[[ DATA open ]]

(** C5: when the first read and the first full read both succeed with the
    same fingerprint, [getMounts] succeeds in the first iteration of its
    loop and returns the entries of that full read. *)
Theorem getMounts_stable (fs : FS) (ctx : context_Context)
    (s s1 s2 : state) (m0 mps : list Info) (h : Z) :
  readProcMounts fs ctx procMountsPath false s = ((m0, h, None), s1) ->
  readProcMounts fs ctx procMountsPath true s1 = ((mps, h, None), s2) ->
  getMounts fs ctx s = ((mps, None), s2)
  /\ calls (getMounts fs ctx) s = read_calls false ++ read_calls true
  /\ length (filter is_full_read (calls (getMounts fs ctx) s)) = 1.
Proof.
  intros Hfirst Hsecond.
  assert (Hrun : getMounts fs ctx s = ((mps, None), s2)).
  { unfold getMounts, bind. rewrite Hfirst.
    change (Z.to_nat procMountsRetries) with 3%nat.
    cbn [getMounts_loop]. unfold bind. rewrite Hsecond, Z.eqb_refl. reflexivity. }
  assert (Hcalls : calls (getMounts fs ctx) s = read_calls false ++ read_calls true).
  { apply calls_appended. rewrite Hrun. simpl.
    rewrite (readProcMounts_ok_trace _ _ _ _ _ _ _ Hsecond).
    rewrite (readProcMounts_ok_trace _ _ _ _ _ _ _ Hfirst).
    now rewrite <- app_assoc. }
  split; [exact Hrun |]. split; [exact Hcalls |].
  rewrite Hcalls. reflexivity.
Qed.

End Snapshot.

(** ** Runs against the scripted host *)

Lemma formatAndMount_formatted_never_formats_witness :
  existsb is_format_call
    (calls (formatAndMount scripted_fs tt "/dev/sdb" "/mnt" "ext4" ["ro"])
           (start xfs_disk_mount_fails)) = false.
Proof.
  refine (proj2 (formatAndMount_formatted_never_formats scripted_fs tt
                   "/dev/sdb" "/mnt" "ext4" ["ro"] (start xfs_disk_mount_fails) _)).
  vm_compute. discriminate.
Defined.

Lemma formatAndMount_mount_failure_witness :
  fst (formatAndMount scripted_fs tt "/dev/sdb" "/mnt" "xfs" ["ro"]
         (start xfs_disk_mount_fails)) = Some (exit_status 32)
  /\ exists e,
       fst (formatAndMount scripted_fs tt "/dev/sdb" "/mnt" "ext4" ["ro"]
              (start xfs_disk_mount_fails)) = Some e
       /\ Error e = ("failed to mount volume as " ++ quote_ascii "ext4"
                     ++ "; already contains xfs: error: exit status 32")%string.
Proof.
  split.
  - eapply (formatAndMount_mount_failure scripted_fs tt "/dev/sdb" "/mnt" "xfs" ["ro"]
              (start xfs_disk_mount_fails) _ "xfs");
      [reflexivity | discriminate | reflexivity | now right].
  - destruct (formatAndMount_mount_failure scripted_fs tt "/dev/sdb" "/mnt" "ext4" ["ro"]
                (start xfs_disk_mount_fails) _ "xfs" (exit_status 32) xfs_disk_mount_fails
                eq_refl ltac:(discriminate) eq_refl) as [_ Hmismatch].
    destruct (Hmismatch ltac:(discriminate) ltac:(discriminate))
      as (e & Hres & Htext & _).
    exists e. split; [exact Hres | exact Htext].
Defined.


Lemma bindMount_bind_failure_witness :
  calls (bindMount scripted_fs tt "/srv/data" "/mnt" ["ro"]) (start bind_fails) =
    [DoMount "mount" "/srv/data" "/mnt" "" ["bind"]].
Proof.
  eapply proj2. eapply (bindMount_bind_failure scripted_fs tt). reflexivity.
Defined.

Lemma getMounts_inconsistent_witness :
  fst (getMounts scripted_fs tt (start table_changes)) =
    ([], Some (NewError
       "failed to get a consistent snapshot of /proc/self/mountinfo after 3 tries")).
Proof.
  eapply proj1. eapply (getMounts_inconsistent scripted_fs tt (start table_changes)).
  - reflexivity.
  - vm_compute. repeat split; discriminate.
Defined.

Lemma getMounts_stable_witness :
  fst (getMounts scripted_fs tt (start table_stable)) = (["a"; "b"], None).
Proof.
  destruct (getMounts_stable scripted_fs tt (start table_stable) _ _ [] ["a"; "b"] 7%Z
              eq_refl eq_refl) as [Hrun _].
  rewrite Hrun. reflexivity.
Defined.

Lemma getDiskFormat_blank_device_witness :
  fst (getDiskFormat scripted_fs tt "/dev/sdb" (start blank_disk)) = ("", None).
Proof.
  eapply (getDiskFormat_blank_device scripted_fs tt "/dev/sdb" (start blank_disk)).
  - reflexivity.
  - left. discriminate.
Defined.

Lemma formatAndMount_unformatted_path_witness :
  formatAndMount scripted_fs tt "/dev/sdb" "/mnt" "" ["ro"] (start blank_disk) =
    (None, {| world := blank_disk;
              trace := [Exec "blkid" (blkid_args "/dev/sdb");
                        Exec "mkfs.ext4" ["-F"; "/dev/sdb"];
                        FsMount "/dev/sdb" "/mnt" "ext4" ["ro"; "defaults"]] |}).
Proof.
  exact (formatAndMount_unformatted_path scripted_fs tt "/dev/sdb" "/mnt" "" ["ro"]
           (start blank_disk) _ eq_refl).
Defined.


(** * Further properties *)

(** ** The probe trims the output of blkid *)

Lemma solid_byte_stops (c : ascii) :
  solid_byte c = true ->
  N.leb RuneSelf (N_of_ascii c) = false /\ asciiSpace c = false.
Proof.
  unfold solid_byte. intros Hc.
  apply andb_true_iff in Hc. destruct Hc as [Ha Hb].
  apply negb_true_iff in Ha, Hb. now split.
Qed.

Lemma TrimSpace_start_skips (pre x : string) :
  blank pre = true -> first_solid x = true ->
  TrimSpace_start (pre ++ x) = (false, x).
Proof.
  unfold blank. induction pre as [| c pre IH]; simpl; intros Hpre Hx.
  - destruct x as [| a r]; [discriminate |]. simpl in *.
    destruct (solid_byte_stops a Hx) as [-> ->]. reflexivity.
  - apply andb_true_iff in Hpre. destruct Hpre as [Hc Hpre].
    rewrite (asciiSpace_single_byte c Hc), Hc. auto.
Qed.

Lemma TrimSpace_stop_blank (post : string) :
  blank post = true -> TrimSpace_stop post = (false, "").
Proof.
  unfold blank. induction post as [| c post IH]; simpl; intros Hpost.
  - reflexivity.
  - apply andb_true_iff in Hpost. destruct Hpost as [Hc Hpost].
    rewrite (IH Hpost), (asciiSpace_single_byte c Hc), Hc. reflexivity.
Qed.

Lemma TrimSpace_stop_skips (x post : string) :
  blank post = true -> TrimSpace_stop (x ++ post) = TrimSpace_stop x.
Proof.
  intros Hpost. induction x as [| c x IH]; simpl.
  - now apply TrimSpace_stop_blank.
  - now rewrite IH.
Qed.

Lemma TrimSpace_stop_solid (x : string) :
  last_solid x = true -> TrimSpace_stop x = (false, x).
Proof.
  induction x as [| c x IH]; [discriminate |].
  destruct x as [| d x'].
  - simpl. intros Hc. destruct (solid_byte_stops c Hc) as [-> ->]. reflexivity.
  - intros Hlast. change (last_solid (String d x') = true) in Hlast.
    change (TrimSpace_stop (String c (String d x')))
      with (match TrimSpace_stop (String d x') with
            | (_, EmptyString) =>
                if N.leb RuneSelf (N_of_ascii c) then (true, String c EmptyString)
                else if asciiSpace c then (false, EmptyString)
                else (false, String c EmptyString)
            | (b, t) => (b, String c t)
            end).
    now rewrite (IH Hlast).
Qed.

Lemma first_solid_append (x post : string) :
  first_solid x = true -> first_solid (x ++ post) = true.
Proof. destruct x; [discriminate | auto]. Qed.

[[ DATA closed ]]
[[ DATA open ]]

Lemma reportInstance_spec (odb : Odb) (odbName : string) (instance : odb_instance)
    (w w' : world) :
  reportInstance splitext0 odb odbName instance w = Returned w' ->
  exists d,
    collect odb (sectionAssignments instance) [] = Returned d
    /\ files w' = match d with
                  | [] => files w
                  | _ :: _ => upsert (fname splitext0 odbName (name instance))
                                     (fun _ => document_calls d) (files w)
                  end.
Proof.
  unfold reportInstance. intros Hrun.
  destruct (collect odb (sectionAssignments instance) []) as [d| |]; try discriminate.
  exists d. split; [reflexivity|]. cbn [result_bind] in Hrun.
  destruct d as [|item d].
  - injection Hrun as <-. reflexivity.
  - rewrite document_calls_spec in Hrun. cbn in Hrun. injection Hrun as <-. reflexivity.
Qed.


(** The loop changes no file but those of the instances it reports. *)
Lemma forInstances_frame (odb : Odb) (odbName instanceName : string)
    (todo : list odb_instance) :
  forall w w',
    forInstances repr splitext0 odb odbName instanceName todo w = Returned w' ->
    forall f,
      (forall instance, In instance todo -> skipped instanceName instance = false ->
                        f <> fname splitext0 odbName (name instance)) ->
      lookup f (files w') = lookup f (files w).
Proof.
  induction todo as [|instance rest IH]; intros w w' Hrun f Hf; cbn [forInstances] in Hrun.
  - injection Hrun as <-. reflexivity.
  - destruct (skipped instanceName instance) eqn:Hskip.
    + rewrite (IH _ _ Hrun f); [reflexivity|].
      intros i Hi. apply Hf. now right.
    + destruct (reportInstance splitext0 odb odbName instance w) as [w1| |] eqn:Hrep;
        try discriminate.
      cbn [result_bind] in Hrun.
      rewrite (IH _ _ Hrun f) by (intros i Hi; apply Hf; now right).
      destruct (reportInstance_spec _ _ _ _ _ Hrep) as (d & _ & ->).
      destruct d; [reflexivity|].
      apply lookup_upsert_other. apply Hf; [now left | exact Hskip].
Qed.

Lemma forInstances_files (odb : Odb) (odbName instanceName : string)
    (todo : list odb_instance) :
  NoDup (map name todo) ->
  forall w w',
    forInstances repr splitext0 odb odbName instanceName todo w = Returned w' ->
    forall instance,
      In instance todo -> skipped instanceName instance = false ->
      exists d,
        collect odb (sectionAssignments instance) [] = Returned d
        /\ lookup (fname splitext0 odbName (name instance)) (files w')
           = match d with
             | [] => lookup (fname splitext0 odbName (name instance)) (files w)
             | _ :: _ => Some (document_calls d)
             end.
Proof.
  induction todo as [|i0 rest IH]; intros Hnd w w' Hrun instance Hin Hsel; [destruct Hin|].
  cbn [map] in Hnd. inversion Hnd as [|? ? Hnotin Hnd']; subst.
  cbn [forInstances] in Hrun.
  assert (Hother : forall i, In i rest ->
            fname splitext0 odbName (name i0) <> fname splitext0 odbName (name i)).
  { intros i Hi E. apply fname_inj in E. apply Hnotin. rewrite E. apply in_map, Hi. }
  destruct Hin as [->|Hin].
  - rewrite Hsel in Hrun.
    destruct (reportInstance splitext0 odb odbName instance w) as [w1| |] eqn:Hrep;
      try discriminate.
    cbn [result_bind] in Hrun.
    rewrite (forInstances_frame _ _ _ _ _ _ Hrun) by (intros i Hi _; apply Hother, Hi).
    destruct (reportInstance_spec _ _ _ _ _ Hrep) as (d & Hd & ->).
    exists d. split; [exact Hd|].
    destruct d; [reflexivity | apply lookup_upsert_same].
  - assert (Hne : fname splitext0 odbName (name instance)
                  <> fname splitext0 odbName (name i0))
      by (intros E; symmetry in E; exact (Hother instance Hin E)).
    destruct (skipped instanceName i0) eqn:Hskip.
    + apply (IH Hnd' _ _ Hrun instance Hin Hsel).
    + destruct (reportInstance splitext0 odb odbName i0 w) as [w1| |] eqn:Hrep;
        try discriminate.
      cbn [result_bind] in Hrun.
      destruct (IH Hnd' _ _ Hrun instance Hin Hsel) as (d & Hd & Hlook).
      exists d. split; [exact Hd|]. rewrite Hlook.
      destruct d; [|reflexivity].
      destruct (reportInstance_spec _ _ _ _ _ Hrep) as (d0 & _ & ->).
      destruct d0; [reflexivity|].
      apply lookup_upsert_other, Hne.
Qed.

[[ DATA closed ]]

Look through the entries and find each line that has the string "Hpost". Copy those lines.

  unfold blank. induction post as [| c post IH]; simpl; intros Hpost.
  - apply andb_true_iff in Hpost. destruct Hpost as [Hc Hpost].
    rewrite (IH Hpost), (asciiSpace_single_byte c Hc), Hc. reflexivity.
  intros Hpost. induction x as [| c x IH]; simpl.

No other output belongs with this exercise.